WORK ORDER:
What is wanted is the line holding "(** ** Instructions on user memory *)" and every later line through the end of the entries, set down exactly.

DATA SUPPLIED:
- Opening Delimiter -
Lemma run_bind {A B} (m : prog A) (f : A -> prog B) : forall s o s',
  rn m s = Done o s' -> rn (m ≫= f) s = match o with Some a => rn (f a) s' | None => Done None s' end.
Proof.
  assert (forall {R : Set} (g : K R) (k : R -> K (option A)) (h : R -> K (option B)) s o s', (r ← g ; k r) s = Done o s' ->
    (forall r s1, k r s1 = Done o s' -> h r s1 = match o with Some a => rn (f a) s' | None => Done None s' end) ->
    (r ← g ; h r) s = match o with Some a => rn (f a) s' | None => Done None s' end) as Hb.
  { intros R g k h s o s' H Hh. unfold mbind, M_bind in *. destruct (g s) as [r s1| |]; cbn [kbind] in *; [by apply Hh|done|done]. }
  induction m as [a|R c k IH|w]; intros s o s' H; [by injection H as <- <-| |done].
  destruct c; try (injection H as <- <-; done); (eapply Hb; [exact H|]); intros r s1 Hr; by apply IH.
  Unshelve. all: exact (fun _ => mret None).
Qed.

End sequence.

(** ** Instructions on user memory *)

Section memory.
Context {E : Env} (dom : Z -> Prop) (tr : Z -> Z).

Lemma poke_ustore l : forall s va, umem (k_mem s) (k_cr3 s) dom tr -> within dom va (length l) -> poke va l s = ustore va l s.
Proof.
  induction l as [|b l IH]; intros s va Hu Hw; [done|]. cbn [poke ustore length] in *. pose proof Hw as [H0 [H32 _]]. apply within_cons in Hw as [Hva Hw].
  set (s1 := s <| k_mem ::= fun m => store8 m (tr va) b |>).
  assert (poke8 va b s = Done tt s1) as R1 by (unfold poke8; kstep; rewrite (um_walk _ _ _ _ Hu va Hva); by kstep).
  assert (ustore8 va b s = Done tt s1) as R2 by (unfold ustore8; kstep; rewrite (hw_walk_weaken _ _ va (tr va) true false) by (by apply Hu); by kstep).
  krun R1. krun R2. rewrite u32_small by (unfold W32 in *; lia). apply IH; [by apply umem_store|done].
Qed.

Lemma peek_uload n : forall s va, umem (k_mem s) (k_cr3 s) dom tr -> within dom va n -> upeek va n s = uload va n s.
Proof.
  induction n as [|n IH]; intros s va Hu Hw; [done|]. cbn [upeek uload]. pose proof Hw as [H0 [H32 _]]. apply within_cons in Hw as [Hva Hw].
  assert (peek8 va s = Done (load8 (k_mem s) (tr va)) s) as R1 by (unfold peek8; kstep; rewrite (hw_walk_weaken _ _ va (tr va) false true) by (by apply Hu); by kstep).
  krun R1. krun (uload8_umem s dom tr va Hu Hva). rewrite u32_small by (unfold W32 in *; lia). unfold mbind, M_bind. by rewrite IH.
Qed.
- Closing Delimiter -
COMPLETED TASK:
(** ** Instructions on user memory *)

Section memory.
Context {E : Env} (dom : Z -> Prop) (tr : Z -> Z).

Lemma poke_ustore l : forall s va, umem (k_mem s) (k_cr3 s) dom tr -> within dom va (length l) -> poke va l s = ustore va l s.
Proof.
  induction l as [|b l IH]; intros s va Hu Hw; [done|]. cbn [poke ustore length] in *. pose proof Hw as [H0 [H32 _]]. apply within_cons in Hw as [Hva Hw].
  set (s1 := s <| k_mem ::= fun m => store8 m (tr va) b |>).
  assert (poke8 va b s = Done tt s1) as R1 by (unfold poke8; kstep; rewrite (um_walk _ _ _ _ Hu va Hva); by kstep).
  assert (ustore8 va b s = Done tt s1) as R2 by (unfold ustore8; kstep; rewrite (hw_walk_weaken _ _ va (tr va) true false) by (by apply Hu); by kstep).
  krun R1. krun R2. rewrite u32_small by (unfold W32 in *; lia). apply IH; [by apply umem_store|done].
Qed.

Lemma peek_uload n : forall s va, umem (k_mem s) (k_cr3 s) dom tr -> within dom va n -> upeek va n s = uload va n s.
Proof.
  induction n as [|n IH]; intros s va Hu Hw; [done|]. cbn [upeek uload]. pose proof Hw as [H0 [H32 _]]. apply within_cons in Hw as [Hva Hw].
  assert (peek8 va s = Done (load8 (k_mem s) (tr va)) s) as R1 by (unfold peek8; kstep; rewrite (hw_walk_weaken _ _ va (tr va) false true) by (by apply Hu); by kstep).
  krun R1. krun (uload8_umem s dom tr va Hu Hva). rewrite u32_small by (unfold W32 in *; lia). unfold mbind, M_bind. by rewrite IH.
Qed.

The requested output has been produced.